→ WHAT YOU HAVE TO DO:
Exactly the lines from the one with "(** Column [i]" to the end of the entries should appear in your answer, retyped word for word.
*** Opening EXTRACTED ENTRIES ***
(** The items of the Earley sets, independently of any chart: the least
    family closed under seeding, completion, prediction and scanning. *)
Inductive Derivable (g : Grammar.t) (tokens : list string) : nat -> State.t -> Prop :=
| D_seed : forall prod,
    In prod (Grammar.productions_for g (Grammar.start g)) ->
    Derivable g tokens 0 (State.mk prod 0 0)
| D_complete : forall i st prev,
    Derivable g tokens i st ->
    next st = None ->
    Derivable g tokens (State.start st) prev ->
    next prev = Some (Nt (Production.lhs (State.production st))) ->
    Derivable g tokens i (State.advance prev)
| D_predict : forall i st A prod,
    Derivable g tokens i st ->
    next st = Some (Nt A) ->
    In prod (Grammar.productions_for g A) ->
    Derivable g tokens i (State.mk prod 0 i)
| D_scan : forall i st a,
    Derivable g tokens i st ->
    next st = Some (Tok a) ->
    nth_error tokens i = Some a ->
    Derivable g tokens (i + 1) (State.advance st).

(** What visiting [st] in column [i] asks to be present, reading chart [ch]. *)
Inductive conseq (g : Grammar.t) (tokens : list string) (ch : Chart.t)
  (i : nat) (st : State.t) : nat -> State.t -> Prop :=
| conseq_complete : forall prev,
    next st = None ->
    In prev (col ch (State.start st)) ->
    next prev = Some (Nt (Production.lhs (State.production st))) ->
    conseq g tokens ch i st i (State.advance prev)
| conseq_predict : forall A prod,
    next st = Some (Nt A) ->
    In prod (Grammar.productions_for g A) ->
    conseq g tokens ch i st i (State.mk prod 0 i)
| conseq_scan : forall a,
    next st = Some (Tok a) ->
    nth_error tokens i = Some a ->
    conseq g tokens ch i st (i + 1) (State.advance st).

(** Column [i] is closed: a further pass over it would add nothing. *)
Definition closed (g : Grammar.t) (tokens : list string) (ch : Chart.t) (i : nat)
  : Prop :=
  forall st idx item,
    In st (col ch i) -> conseq g tokens ch i st idx item -> In item (col ch idx).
*** Closing EXTRACTED ENTRIES ***
→ PROBLEM SOLUTION:
(** Column [i] is closed: a further pass over it would add nothing. *)
Definition closed (g : Grammar.t) (tokens : list string) (ch : Chart.t) (i : nat)
  : Prop :=
  forall st idx item,
    In st (col ch i) -> conseq g tokens ch i st idx item -> In item (col ch idx).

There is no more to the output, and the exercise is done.